[Dataset entries]
Segment Open

Lemma dl_padding_spec pre rest TBS :
  Z.of_nat (length pre) <= TBS <= Z.of_nat (length (pre ++ rest)) ->
  exists pad tl, dl_padding (pre ++ rest) (Z.of_nat (length pre)) TBS = pre ++ pad ++ tl /\
    Z.of_nat (length (pre ++ pad)) = TBS /\ length (pre ++ pad ++ tl) = length (pre ++ rest) /\ (pad = [] \/ exists p, pad = DL_SCH_LCID_PADDING :: p).
Proof.
  intros H. rewrite length_app in H. unfold dl_padding. rewrite Z.gtb_ltb.
  destruct (Z.ltb_spec 0 (TBS - Z.of_nat (length pre))) as [Hlt|Hge].
  - rewrite Nat2Z.id, buf_write_app by (rewrite length_app, length_replicate; cbn [length NR_MAC_SUBHEADER_FIXED]; lia).
    eexists _, _. split; [done|]. split; [|split; [|right; eexists; done]];
      rewrite !length_app, ?length_drop, ?length_app, length_replicate; cbn [length NR_MAC_SUBHEADER_FIXED]; lia.
  - exists [], rest. split; [done|]. rewrite app_nil_r. split; [lia|]. split; [done|by left].
Qed.

(** The block of the gNB, read by the UE. *)
Lemma dl_block_read (St : Type) (req : St -> Z -> list Z -> res (St * (list Z * Z))) (garbage ces tb : list Z) (s : St)
  (c : ce_input) (num_total_bytes TBS : Z) (lcs : list (Z * Z)) (mac : ue_mac) :
  RlcService req -> ces_ok c -> nr_write_ce_dlsch_pdu garbage c 255 None = Ok ces ->
  Z.of_nat (length ces) < TBS <= Z.of_nat (length tb) -> TBS < 2 ^ 16 ->
  Forall (fun lc => 1 <= fst lc < NB_RB_MAX /\ 0 <= snd lc < 2 ^ 31) lcs ->
  unless_rlc_fails req (dlsch_transport_block (logged req) garbage (s, []) c num_total_bytes lcs None tb TBS)
    (fun '(s', log, tb') =>
       (0 < num_total_bytes \/ log = []) /\ length tb' = length tb /\
       nr_ue_process_mac_pdu mac (take (Z.to_nat TBS) tb') TBS =
       Ok (ta_effect garbage c mac <| ue_inds := ue_inds mac ++ block_indications mac log |>)).
Proof.
  intros Hreq Hces Ec HT HT2 Hlcs. unfold dlsch_transport_block. rewrite Ec. cbn [rbind].
  replace (_ <? _) with false by (symmetry; apply Z.ltb_ge; lia).
  replace (TBS >? _) with true by (symmetry; rewrite Z.gtb_ltb; apply Z.ltb_lt; lia). rewrite buf_write_0.
  set (rest := drop (length ces) tb). assert (Hrest : length (ces ++ rest) = length tb) by (unfold rest; rewrite length_app, length_drop; lia).
  eapply (unless_bind req _ _ (fun r => filled (fun l => 1 <= l < NB_RB_MAX) ces (length tb) TBS [] r /\ (0 < num_total_bytes \/ r.1.1.2 = []))).
  { rewrite Z.gtb_ltb. destruct (Z.ltb_spec 0 num_total_bytes).
    - eapply unless_impl; [apply (dl_channels_filled req (fun l => 1 <= l < NB_RB_MAX)); [done|done|lia]|].
      intros r Hr. rewrite Hrest in Hr. split; [done|by left].
    - split; [by apply filled_none; [|lia]|by right]. }
  intros r [(s' & new & rest' & -> & Hlen & Hb & Hnew) Hnum]. cbn [fst snd app] in *. rewrite app_assoc, <- length_app.
  destruct (dl_padding_spec (ces ++ concat (sdu_bytes <$> new)) rest' TBS) as (pad & tl & Epad & Hpad & Hl & Hform).
  { rewrite length_app. rewrite <- app_assoc, Hlen. lia. }
  rewrite Epad. cbn [unless_rlc_fails]. split; [done|]. split; [by rewrite Hl, <- app_assoc, Hlen|].
  rewrite (app_assoc _ pad), <- Hpad, Nat2Z.id, take_app_length.
  rewrite (ue_reads_block _ _ _ _ (ue_reads_app _ _ _ _ (ue_reads_ces _ _ _ Hces Ec) (ue_reads_sdus _ Hnew)) Hform).
  f_equal. unfold block_indications, ta_effect. by destruct (ta_update c).
Qed.

(** C29. Downlink: whatever RLC answers, within the buffers offered, the gNB builds a transport
    block unless a request to RLC itself fails, and the UE that takes the block apart hands to RLC
    exactly the PDUs that the RLC of the gNB gave for it, on the logical channels they came from
    and in this order, and takes over the timing advance; nothing else of the UE changes. *)
Theorem dl_transport_block (St : Type) (req : St -> Z -> list Z -> res (St * (list Z * Z))) (garbage ces tb : list Z) (s : St)
  (c : ce_input) (num_total_bytes TBS : Z) (lcs : list (Z * Z)) (mac : ue_mac) :
  RlcService req -> ces_ok c -> nr_write_ce_dlsch_pdu garbage c 255 None = Ok ces ->
  Z.of_nat (length ces) < TBS <= Z.of_nat (length tb) -> TBS < 2 ^ 16 ->
  Forall (fun lc => 1 <= fst lc < NB_RB_MAX /\ 0 <= snd lc < 2 ^ 31) lcs ->
  unless_rlc_fails req (dlsch_transport_block (logged req) garbage (s, []) c num_total_bytes lcs None tb TBS)
    (fun '(s', log, tb') =>
       (0 < num_total_bytes \/ log = []) /\ length tb' = length tb /\
       nr_ue_process_mac_pdu mac (take (Z.to_nat TBS) tb') TBS =
       Ok (ta_effect garbage c mac <| ue_inds := ue_inds mac ++ block_indications mac log |>)).
Proof. apply dl_block_read. Qed.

Segment Closed

-- What is expected --
The records need to be reproduced in their entirety, word for word.

-- Written answer --
Lemma dl_padding_spec pre rest TBS :
  Z.of_nat (length pre) <= TBS <= Z.of_nat (length (pre ++ rest)) ->
  exists pad tl, dl_padding (pre ++ rest) (Z.of_nat (length pre)) TBS = pre ++ pad ++ tl /\
    Z.of_nat (length (pre ++ pad)) = TBS /\ length (pre ++ pad ++ tl) = length (pre ++ rest) /\ (pad = [] \/ exists p, pad = DL_SCH_LCID_PADDING :: p).
Proof.
  intros H. rewrite length_app in H. unfold dl_padding. rewrite Z.gtb_ltb.
  destruct (Z.ltb_spec 0 (TBS - Z.of_nat (length pre))) as [Hlt|Hge].
  - rewrite Nat2Z.id, buf_write_app by (rewrite length_app, length_replicate; cbn [length NR_MAC_SUBHEADER_FIXED]; lia).
    eexists _, _. split; [done|]. split; [|split; [|right; eexists; done]];
      rewrite !length_app, ?length_drop, ?length_app, length_replicate; cbn [length NR_MAC_SUBHEADER_FIXED]; lia.
  - exists [], rest. split; [done|]. rewrite app_nil_r. split; [lia|]. split; [done|by left].
Qed.

(** The block of the gNB, read by the UE. *)
Lemma dl_block_read (St : Type) (req : St -> Z -> list Z -> res (St * (list Z * Z))) (garbage ces tb : list Z) (s : St)
  (c : ce_input) (num_total_bytes TBS : Z) (lcs : list (Z * Z)) (mac : ue_mac) :
  RlcService req -> ces_ok c -> nr_write_ce_dlsch_pdu garbage c 255 None = Ok ces ->
  Z.of_nat (length ces) < TBS <= Z.of_nat (length tb) -> TBS < 2 ^ 16 ->
  Forall (fun lc => 1 <= fst lc < NB_RB_MAX /\ 0 <= snd lc < 2 ^ 31) lcs ->
  unless_rlc_fails req (dlsch_transport_block (logged req) garbage (s, []) c num_total_bytes lcs None tb TBS)
    (fun '(s', log, tb') =>
       (0 < num_total_bytes \/ log = []) /\ length tb' = length tb /\
       nr_ue_process_mac_pdu mac (take (Z.to_nat TBS) tb') TBS =
       Ok (ta_effect garbage c mac <| ue_inds := ue_inds mac ++ block_indications mac log |>)).
Proof.
  intros Hreq Hces Ec HT HT2 Hlcs. unfold dlsch_transport_block. rewrite Ec. cbn [rbind].
  replace (_ <? _) with false by (symmetry; apply Z.ltb_ge; lia).
  replace (TBS >? _) with true by (symmetry; rewrite Z.gtb_ltb; apply Z.ltb_lt; lia). rewrite buf_write_0.
  set (rest := drop (length ces) tb). assert (Hrest : length (ces ++ rest) = length tb) by (unfold rest; rewrite length_app, length_drop; lia).
  eapply (unless_bind req _ _ (fun r => filled (fun l => 1 <= l < NB_RB_MAX) ces (length tb) TBS [] r /\ (0 < num_total_bytes \/ r.1.1.2 = []))).
  { rewrite Z.gtb_ltb. destruct (Z.ltb_spec 0 num_total_bytes).
    - eapply unless_impl; [apply (dl_channels_filled req (fun l => 1 <= l < NB_RB_MAX)); [done|done|lia]|].
      intros r Hr. rewrite Hrest in Hr. split; [done|by left].
    - split; [by apply filled_none; [|lia]|by right]. }
  intros r [(s' & new & rest' & -> & Hlen & Hb & Hnew) Hnum]. cbn [fst snd app] in *. rewrite app_assoc, <- length_app.
  destruct (dl_padding_spec (ces ++ concat (sdu_bytes <$> new)) rest' TBS) as (pad & tl & Epad & Hpad & Hl & Hform).
  { rewrite length_app. rewrite <- app_assoc, Hlen. lia. }
  rewrite Epad. cbn [unless_rlc_fails]. split; [done|]. split; [by rewrite Hl, <- app_assoc, Hlen|].
  rewrite (app_assoc _ pad), <- Hpad, Nat2Z.id, take_app_length.
  rewrite (ue_reads_block _ _ _ _ (ue_reads_app _ _ _ _ (ue_reads_ces _ _ _ Hces Ec) (ue_reads_sdus _ Hnew)) Hform).
  f_equal. unfold block_indications, ta_effect. by destruct (ta_update c).
Qed.

(** C29. Downlink: whatever RLC answers, within the buffers offered, the gNB builds a transport
    block unless a request to RLC itself fails, and the UE that takes the block apart hands to RLC
    exactly the PDUs that the RLC of the gNB gave for it, on the logical channels they came from
    and in this order, and takes over the timing advance; nothing else of the UE changes. *)
Theorem dl_transport_block (St : Type) (req : St -> Z -> list Z -> res (St * (list Z * Z))) (garbage ces tb : list Z) (s : St)
  (c : ce_input) (num_total_bytes TBS : Z) (lcs : list (Z * Z)) (mac : ue_mac) :
  RlcService req -> ces_ok c -> nr_write_ce_dlsch_pdu garbage c 255 None = Ok ces ->
  Z.of_nat (length ces) < TBS <= Z.of_nat (length tb) -> TBS < 2 ^ 16 ->
  Forall (fun lc => 1 <= fst lc < NB_RB_MAX /\ 0 <= snd lc < 2 ^ 31) lcs ->
  unless_rlc_fails req (dlsch_transport_block (logged req) garbage (s, []) c num_total_bytes lcs None tb TBS)
    (fun '(s', log, tb') =>
       (0 < num_total_bytes \/ log = []) /\ length tb' = length tb /\
       nr_ue_process_mac_pdu mac (take (Z.to_nat TBS) tb') TBS =
       Ok (ta_effect garbage c mac <| ue_inds := ue_inds mac ++ block_indications mac log |>)).
Proof. apply dl_block_read. Qed.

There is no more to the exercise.